Stored data entries:

+ + +

(** * WHO SMART guidelines demo: a shallow embedding of the logic layer

    The repository serves maternal and child health workflows twice: as a
    tool set ([who-mcp.py], a thin wrapper over [who_logic.py]) and as an
    HTTP application ([main.py], which carries its own copy of every
    operation).  This development embeds the operations of both files and
    proves the properties of the specification against them.

    Layout: the Python run-time model ([Py]), the proleptic Gregorian
    calendar of [datetime] ([Calendar]), the logic module ([WhoLogic]), the
    tool wrappers ([WhoMcp]) and the HTTP handlers ([MainPy]), the
    definitions the statements are written with ([Observe]); then the
    lemmas, the calendar ones first. *)

From Stdlib Require Import ZArith String Ascii List Floats Lia Bool.
From Stdlib Require Uint63.
From stdpp Require Import gmap strings.

Local Open Scope string_scope.
Local Open Scope Z_scope.

(* ===================================================================== *)
(** * Python values, exceptions and the evaluation monad                  *)
(* ===================================================================== *)

Module Py.

(** JSON-shaped Python values.  A [dict] with string keys is a finite map;
    every dictionary literal of the sources has distinct keys. *)
#[warnings="-register-all"]
Inductive pyval : Type :=
| PNone
| PBool (b : bool)
| PInt (z : Z)
| PFloat (f : float)
| PStr (s : string)
| PList (l : list pyval)
| PTuple (l : list pyval)
| PDict (d : gmap string pyval).

(** The exceptions the modelled code can meet.  Only [ValueError] is ever
    caught by the sources, and one handler prints its message. *)
Inductive exn : Type :=
| ValueError (msg : string)
| TypeError
| AttributeError
| OverflowError
| ZeroDivisionError
| KeyError.

Inductive res (A : Type) : Type :=
| Ok (a : A)
| Raise (e : exn).
Arguments Ok {A} a.
Arguments Raise {A} e.

(** What the interpreter and its libraries supply and this development
    leaves open: fresh identifiers, the clock, textual renderings and the
    parsing of numerals.  No lemma assumes anything about these fields. *)
Class Runtime : Type := {
  uuid4 : nat -> string;               (* str(uuid.uuid4()), by draw number *)
  utcnow_isoformat : string;           (* datetime.utcnow().isoformat() *)
  strftime_year : Z -> string;         (* the text of %Y in strftime *)
  repr_text : pyval -> string;         (* str() of floats and containers *)
  py_round : float -> Z -> float;      (* round(x, ndigits) *)
  float_of_string : string -> option float;   (* float("...") *)
  int_of_string : string -> option Z;         (* int("...") *)
  strptime_error : string -> string;   (* message of strptime's ValueError *)
  float_error : string -> string;      (* message of float()'s ValueError *)
  int_error : pyval -> string          (* message of int()'s ValueError *)
}.

(** Computations draw identifiers from a counter and may raise. *)
Definition M (A : Type) : Type := nat -> res (A * nat).

Definition ret {A} (a : A) : M A := fun n => Ok (a, n).

Definition bind {A B} (c : M A) (k : A -> M B) : M B :=
  fun n => match c n with
           | Ok (a, n') => k a n'
           | Raise e => Raise e
           end.

Definition raise {A} (e : exn) : M A := fun _ => Raise e.

Definition lift {A} (r : res A) : M A :=
  fun n => match r with
           | Ok a => Ok (a, n)
           | Raise e => Raise e
           end.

+ + +

What you should do:
Precisely reproduce the lines of the entries, beginning at the first and ending at the one containing "(** * Python". Add nothing.

Task solution:
(** * WHO SMART guidelines demo: a shallow embedding of the logic layer

    The repository serves maternal and child health workflows twice: as a
    tool set ([who-mcp.py], a thin wrapper over [who_logic.py]) and as an
    HTTP application ([main.py], which carries its own copy of every
    operation).  This development embeds the operations of both files and
    proves the properties of the specification against them.

    Layout: the Python run-time model ([Py]), the proleptic Gregorian
    calendar of [datetime] ([Calendar]), the logic module ([WhoLogic]), the
    tool wrappers ([WhoMcp]) and the HTTP handlers ([MainPy]), the
    definitions the statements are written with ([Observe]); then the
    lemmas, the calendar ones first. *)

From Stdlib Require Import ZArith String Ascii List Floats Lia Bool.
From Stdlib Require Uint63.
From stdpp Require Import gmap strings.

Local Open Scope string_scope.
Local Open Scope Z_scope.

(* ===================================================================== *)
(** * Python values, exceptions and the evaluation monad                  *)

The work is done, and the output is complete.